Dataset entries
(** * cmdparse: the tokenizer and dispatcher of [cmd.cpp]

    A shallow embedding of [CmdParam::gettoken], [getint], [getuint],
    [getfloat] and [process], and the properties of the line cursor, of the
    tokens and of the table lookup.

    Conventions of the embedding.
    - A [std::string] is the list of its characters; a [const char *]
      argument is the list of the characters before its terminating NUL.
    - [size_t] and [unsigned int] values are integers of [Z]; every
      conversion between the two widths is written out ([to_uint],
      [to_size_t]).  The width of [size_t] and of [long] depends on the
      platform, which is a parameter ([data_model]).
    - The static members [current], [index] and [sep] form the record
      [parser], passed in and out of every operation.
    - A C++ exception is a result [Throw]; the parser state it leaves behind
      is kept, as the statics are. *)

From Stdlib Require Import ZArith List Ascii String Bool Lia.
Import ListNotations.
Local Open Scope Z_scope.

(** ** Strings *)

Definition text := list ascii.

Definition lit (s : string) : text := list_ascii_of_string s.
Coercion lit : string >-> text.

Definition size (s : text) : Z := Z.of_nat (List.length s).

Definition mem (c : ascii) (set : text) : bool := existsb (Ascii.eqb c) set.

Definition text_eqb (a b : text) : bool :=
  if list_eq_dec ascii_dec a b then true else false.

(** ** Integer types *)

Inductive data_model := ILP32 | LP64 | LLP64.

Definition size_bits (dm : data_model) : Z :=
  match dm with ILP32 => 32 | LP64 => 64 | LLP64 => 64 end.

Definition long_bits (dm : data_model) : Z :=
  match dm with ILP32 => 32 | LP64 => 64 | LLP64 => 32 end.

Definition UINT_MAX : Z := 2 ^ 32 - 1.
Definition INT_MAX : Z := 2 ^ 31 - 1.
Definition INT_MIN : Z := - 2 ^ 31.

Definition to_uint (z : Z) : Z := z mod 2 ^ 32.
Definition to_size_t (dm : data_model) (z : Z) : Z := z mod 2 ^ size_bits dm.

(** [std::string::npos], the largest [size_t]. *)
Definition npos (dm : data_model) : Z := 2 ^ size_bits dm - 1.

(** ** Exceptions and results *)

Inductive exn := out_of_range | invalid_argument.

Inductive res (A : Type) :=
| Ok (a : A)
| Throw (e : exn).
Arguments Ok {A} a.
Arguments Throw {A} e.

(** ** The [std::string] members the parser calls *)

(** Offset of the first character satisfying [p]. *)
Fixpoint find_if (p : ascii -> bool) (s : text) : option nat :=
  match s with
  | [] => None
  | c :: s' => if p c then Some O else option_map S (find_if p s')
  end.

Definition find_from (dm : data_model) (p : ascii -> bool) (s : text) (pos : Z) : Z :=
  if size s <=? pos then npos dm
  else match find_if p (skipn (Z.to_nat pos) s) with
       | Some k => pos + Z.of_nat k
       | None => npos dm
       end.

Definition find_first_of (dm : data_model) (s set : text) (pos : Z) : Z :=
  find_from dm (fun c => mem c set) s pos.

Definition find_first_not_of (dm : data_model) (s set : text) (pos : Z) : Z :=
  find_from dm (fun c => negb (mem c set)) s pos.

(** [s.substr(pos, count)]: throws when [pos > size()], else the characters
    [pos, pos + min(count, size() - pos)). *)
Definition substr (s : text) (pos count : Z) : res text :=
  if size s <? pos then Throw out_of_range
  else Ok (firstn (Z.to_nat (Z.min count (size s - pos))) (skipn (Z.to_nat pos) s)).

(** ** Parser state: the static members of [CmdParam] *)

Record parser := mkParser {
  current : text;   (* std::string CmdParam::current *)
  index : Z;        (* unsigned int CmdParam::index  *)
  sep : text        (* std::string CmdParam::sep     *)
}.

Definition default_sep : text := [" "; "009"; "013"; "010"]%char.

Definition set_index (st : parser) (i : Z) : parser :=
  {| current := current st; index := i; sep := sep st |}.

Definition set_current (st : parser) (s : text) : parser :=
  {| current := s; index := index st; sep := sep st |}.

(** What an accessor hands back: the returned value or the exception, the
    last value stored through the [valid] pointer ([None] when nothing was
    stored before an exception), and the parser state left behind. *)
Record ret (A : Type) := mkRet {
  value : res A;
  valid : option bool;
  after : parser
}.
Arguments mkRet {A}.
Arguments value {A}.
Arguments valid {A}.
Arguments after {A}.

(** ** [CmdParam::gettoken] *)

Definition gettoken (dm : data_model) (st : parser) : ret text :=
  let n1 := find_first_not_of dm (current st) (sep st) (index st) in
  if n1 =? npos dm then mkRet (Ok []) (Some false) st
  else
    let idx := to_uint (find_first_of dm (current st) (sep st) n1) in
    let count := if negb (idx =? npos dm) then to_size_t dm (idx - n1) else npos dm in
    mkRet (substr (current st) n1 count) (Some true) (set_index st idx).

(** ** The C library conversions behind [std::stoi], [std::stoul], [std::stof] *)

Inductive strto (V : Type) :=
| NoConversion            (* the end pointer did not move *)
| RangeError              (* errno == ERANGE *)
| Converted (v : V).
Arguments NoConversion {V}.
Arguments RangeError {V}.
Arguments Converted {V} v.

Definition code (c : ascii) : Z := Z.of_N (N_of_ascii c).

Definition isspace (c : ascii) : bool :=
  ((9 <=? code c) && (code c <=? 13)) || (code c =? 32).

Definition digit_value (c : ascii) : option Z :=
  let n := code c in
  if (48 <=? n) && (n <=? 57) then Some (n - 48)
  else if (97 <=? n) && (n <=? 122) then Some (n - 87)
  else if (65 <=? n) && (n <=? 90) then Some (n - 55)
  else None.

The task
Find every line in the records that holds the word "negb", then state the count alone.

Result of the task
2